(Beginning of INFORMATION GIVEN)

(* ===== verification/FmtFormat.v ===== *)
(** * spdlog/fmt/bundled: format strings, formatting and the check at compile time

    [parse_format_string] calls a handler for the text and the replacement
    fields of a format string. [format_handler] formats; [format_string_checker]
    is the handler the compiler runs over the literals of the program (it is
    C++20, where the constructor of [format_string] is [consteval]): it only
    sees the types of the arguments. What the checker accepts, the formatter
    formats, but for what depends on values. *)
From Stdlib Require Import Ascii.
From S2P Require Import Prelude Numerals FmtInt FmtSpecs FmtParse FmtUnicode FmtWrite FmtFloat.

(** ** Format strings *)

(** What [parse_format_string] needs of its handler. *)
Record handler (S : Type) := {
  on_text : string → M S unit;
  on_arg_id : M S Z;
  on_arg_index : Z → M S Z;
  on_arg_name : string → M S Z;
  on_replacement_field : Z → string → M S unit;
  on_format_specs : Z → string → M S string
}.
Arguments on_text {S}.
Arguments on_arg_id {S}.
Arguments on_arg_index {S}.
Arguments on_arg_name {S}.
Arguments on_replacement_field {S}.
Arguments on_format_specs {S}.

Section parsing.
Context {S : Type} (h : handler S).

(** What follows the ':' of a field. *)
Definition field_specs (arg_id : Z) (begin : string) : M S string :=
  begin ← next begin;
  begin ← h.(on_format_specs) arg_id begin;
  match begin with
  | String "}" r => mret r
  | _ => report_error "unknown format specifier"
  end.

Definition parse_replacement_field (begin : string) : M S string :=
  begin ← next begin;
  match begin with
  | EmptyString => report_error "invalid format string"
  | String c r =>
      if Ascii.eqb c "}" then
        id ← h.(on_arg_id);
        _ ← h.(on_replacement_field) id begin;
        mret r
      else if Ascii.eqb c "{" then
        _ ← h.(on_text) (text_range begin r);
        mret r
      else if Ascii.eqb c ":" then
        arg_id ← h.(on_arg_id);
        field_specs arg_id begin
      else
        '(arg_id, begin) ← parse_arg_id h.(on_arg_index) h.(on_arg_name) begin;
        match begin with
        | String c r =>
            if Ascii.eqb c "}" then
              _ ← h.(on_replacement_field) arg_id begin;
              mret r
            else if negb (Ascii.eqb c ":") then report_error "missing '}' in format string"
            else field_specs arg_id begin
        | EmptyString => report_error "missing '}' in format string"
        end
  end.

(** The loop of [parse_format_string]; [fuel]: the length of the rest. *)
Fixpoint format_loop (fuel : nat) (begin p : string) : M S unit :=
  match p with
  | EmptyString => h.(on_text) (text_range begin p)
  | String c p' =>
      match fuel with
      | O => crash (undefined_behaviour "out of fuel")
      | Datatypes.S fuel =>
          if Ascii.eqb c "{" then
            _ ← h.(on_text) (text_range begin p);
            begin ← parse_replacement_field p;
            format_loop fuel begin begin
          else if Ascii.eqb c "}" then
            match p' with
            | String "}" r =>
                _ ← h.(on_text) (text_range begin p');
                format_loop fuel r r
            | _ => report_error "unmatched '}' in format string"
            end
          else format_loop fuel begin p'
      end
  end.

Definition parse_format_string (fmt : string) : M S unit := format_loop (String.length fmt) fmt fmt.

End parsing.

(** ** Arguments *)

(** [basic_format_arg] of the types this library models; [arg_none] has
    [none_type]. A C string is its address and its text, a double its bits. *)
Inductive format_arg :=
  | arg_none
  | arg_int (v : Z) | arg_uint (v : Z) | arg_long_long (v : Z) | arg_ulong_long (v : Z)
  | arg_bool (v : bool) | arg_char (v : ascii)
  | arg_cstring (address : Z) (v : string) | arg_string (v : string) | arg_pointer (v : Z)
  | arg_double (br : Z).

Definition type_of_arg (a : format_arg) : arg_type :=
  match a with
  | arg_none => none_type | arg_int _ => int_type | arg_uint _ => uint_type | arg_long_long _ => long_long_type
  | arg_ulong_long _ => ulong_long_type | arg_bool _ => bool_type | arg_char _ => char_type
  | arg_cstring _ _ => cstring_type | arg_string _ => string_type | arg_pointer _ => pointer_type
  | arg_double _ => double_type
  end.

(** [basic_format_args::get(id)]: up to [max_packed_args] arguments have their
    types in the descriptor; more are in an array. *)
Definition max_packed_args : Z := 15.

Definition get (args : list format_arg) (id : Z) : outcome format_arg :=
  if Z.of_nat (length args) <=? max_packed_args then
    if max_packed_args <=? w32 id then Ret arg_none else Ret (nth (Z.to_nat id) args arg_none)
  else if id <? Z.of_nat (length args) then
    if id <? 0 then Crash (undefined_behaviour "index out of bounds") else Ret (nth (Z.to_nat id) args arg_none)
  else Ret arg_none.

(** [get_id(name)]: the program's calls have no named arguments. *)
Definition get_id (name : string) : Z := -1.
Definition get_named (name : string) : format_arg := arg_none.

(** [default_arg_formatter] *)
Definition default_arg_formatter (a : format_arg) : writer :=
  match a with
  | arg_none => Throw (runtime_error "argument not found")
  | arg_int v | arg_uint v => write_default_integer 32 v
  | arg_long_long v | arg_ulong_long v => write_default_integer 64 v
  | arg_bool v => write_bytes align_left (if v then "true" else "false") format_specs_new
  | arg_char v => Ret (one_char v)
  | arg_cstring address v => write_default_cstring address v
  | arg_string v => Ret v
  | arg_pointer v => write_ptr v (Some format_specs_new)
  | arg_double br => write_default_double br
  end.

Section formatting.
Context {L : GlobalLocale}.

(** [arg_formatter] *)
Definition arg_formatter (specs : format_specs) (a : format_arg) : writer :=
  match a with
  | arg_none => Crash (terminate "fmt's assertion")
  | arg_int v | arg_uint v => write_integer 32 v specs
  | arg_long_long v | arg_ulong_long v => write_integer 64 v specs
  | arg_bool v => write_bool v specs
  | arg_char v => write_character v specs
  | arg_cstring address v => write_cstring address v specs
  | arg_string v => write_string v specs
  | arg_pointer v => write_ptr v (Some specs)
  | arg_double br => write_double br specs
  end.

(** [dynamic_spec_getter] *)
Definition dynamic_spec_getter (a : format_arg) : outcome Z :=
  match a with
  | arg_int v | arg_uint v | arg_long_long v | arg_ulong_long v => Ret (if v <? 0 then 2 ^ 64 - 1 else v)
  | _ => Throw (runtime_error "width/precision is not integer")
  end.

Definition handle_dynamic_spec (args : list format_arg) (kind : arg_id_kind) (value : Z) (ref : arg_ref) : outcome Z :=
  match kind with
  | kind_none => Ret value
  | _ =>
      arg ← match ref with ref_index i => get args i | ref_name n => Ret (get_named n) end;
      if bool_decide (type_of_arg arg = none_type) then Throw (runtime_error "argument not found")
      else
        result ← dynamic_spec_getter arg;
        if INT_MAX <? result then Throw (runtime_error "width/precision is out of range") else Ret result
  end.

(** ** [format_handler] *)

(** [parse_ctx]: its [next_arg_id_]; [out]: what was written. *)
Record format_state := { parse_ctx : Z; out : string }.

Definition on_context {A} : M Z A → M format_state A := zoom parse_ctx (λ n s, {| parse_ctx := n; out := s.(out) |}).
Definition write_out (text : string) : M format_state unit :=
  modify (λ s, {| parse_ctx := s.(parse_ctx); out := s.(out) +:+ text |}).

Definition with_dynamic (args : list format_arg) (specs : format_specs) : outcome format_specs :=
  if dynamic specs then
    w ← handle_dynamic_spec args (dynamic_width specs) specs.(width) specs.(width_ref);
    let specs := set_width w specs.(width_ref) specs in
    p ← handle_dynamic_spec args (dynamic_precision specs) specs.(precision) specs.(precision_ref);
    Ret (set_precision p specs.(precision_ref) specs)
  else Ret specs.

Definition format_specs_of (args : list format_arg) (id : Z) (begin : string) : M format_state string :=
  arg ← lift (get args id);
  if bool_decide (type_of_arg arg = none_type) then report_error "argument not found"
  else
    '(begin, specs) ← on_context (parse_format_specs None begin format_specs_new (type_of_arg arg));
    specs ← lift (with_dynamic args specs);
    text ← lift (arg_formatter specs arg);
    _ ← write_out text;
    mret begin.

Definition format_handler (args : list format_arg) : handler format_state := {|
  on_text := write_out;
  on_arg_id := on_context (next_arg_id None);
  on_arg_index := λ id, _ ← on_context (check_arg_id None id); mret id;
  on_arg_name := λ id,
    _ ← on_context (check_arg_name id);
    let arg_id := get_id id in
    if arg_id <? 0 then report_error "argument not found" else mret arg_id;
  on_replacement_field := λ id _,
    arg ← lift (get args id);
    text ← lift (default_arg_formatter arg);
    write_out text;
  on_format_specs := format_specs_of args
|}.

(** [vformat_to(buf, fmt, args)]: what it appends to the buffer. *)
Definition vformat_to (fmt : string) (args : list format_arg) : M format_state unit :=
  if String.eqb fmt "{}" then
    arg ← lift (get args 0);
    text ← lift (default_arg_formatter arg);
    write_out text
  else parse_format_string (format_handler args) fmt.

Definition format (fmt : string) (args : list format_arg) : outcome string :=
  match vformat_to fmt args {| parse_ctx := 0; out := EmptyString |} with
  | (Ret _, s) => Ret s.(out)
  | (Throw e, _) => Throw e
  | (Crash f, _) => Crash f
  end.

End formatting.

(** ** [format_string_checker] *)

Section checker.
Context (types : list arg_type) (cast : bool).

Definition context_ : compile_context :=
  {| num_args_ := Z.of_nat (length types); types_ := types; use_constexpr_cast := cast |}.

(** [compile_parse_context::next_arg_id] and [check_arg_id] *)
Definition compile_next_arg_id : M Z Z :=
  id ← next_arg_id (Some context_);
  if context_.(num_args_) <=? id then report_error "argument not found" else mret id.
Definition compile_check_arg_id (id : Z) : M Z unit :=
  _ ← check_arg_id (Some context_) id;
  if context_.(num_args_) <=? id then report_error "argument not found" else mret tt.

(** [native_formatter::parse] for the type [t] *)
Definition native_parse (t : arg_type) (begin : string) : M Z string :=
  if match begin with EmptyString => true | String c _ => Ascii.eqb c "}" end then mret begin
  else
    '(end_, specs) ← parse_format_specs (Some context_) begin format_specs_new t;
    _ ← (if bool_decide (t = char_type) then _ ← check_char_specs specs; mret tt else mret tt);
    mret end_.

(** The specifications of an argument of unknown type are skipped. *)
Fixpoint skip_specs (begin : string) (bracket_count : Z) : string :=
  match begin with
  | EmptyString => begin
  | String c r =>
      if (0 <? bracket_count) || negb (Ascii.eqb c "}") then
        skip_specs r (if Ascii.eqb c "{" then bracket_count + 1
                      else if Ascii.eqb c "}" then bracket_count - 1 else bracket_count)
      else begin
  end.

Definition check_specs (id : Z) (begin : string) : M Z string :=
  if (0 <=? id) && (id <? Z.of_nat (length types)) then native_parse (type_at context_ id) begin
  else mret (skip_specs begin 0).

(** [parse()] on what follows the number of a field without specifications. *)
Definition check_field (id : Z) (begin : string) : M Z unit :=
  if (0 <=? id) && (id <? Z.of_nat (length types)) then _ ← native_parse (type_at context_ id) begin; mret tt
  else mret tt.

(** Without named arguments. *)
Definition format_string_checker : handler Z := {|
  on_text := λ _, mret tt;
  on_arg_id := compile_next_arg_id;
  on_arg_index := λ id, _ ← compile_check_arg_id id; mret id;
  on_arg_name := λ _, report_error "argument not found";
  on_replacement_field := check_field;
  on_format_specs := check_specs
|}.

(** The constructor of [fstring]: an error is one of compilation. *)
Definition checked (fmt : string) : bool :=
  match parse_format_string format_string_checker fmt 0 with
  | (Ret _, _) => true
  | _ => false
  end.

End checker.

(End of INFORMATION GIVEN)

* EXERCISE OBJECTIVE
Within the data, how many lines hold the word "calls"? State only that number.

* SOLUTION TO THIS EXERCISE
2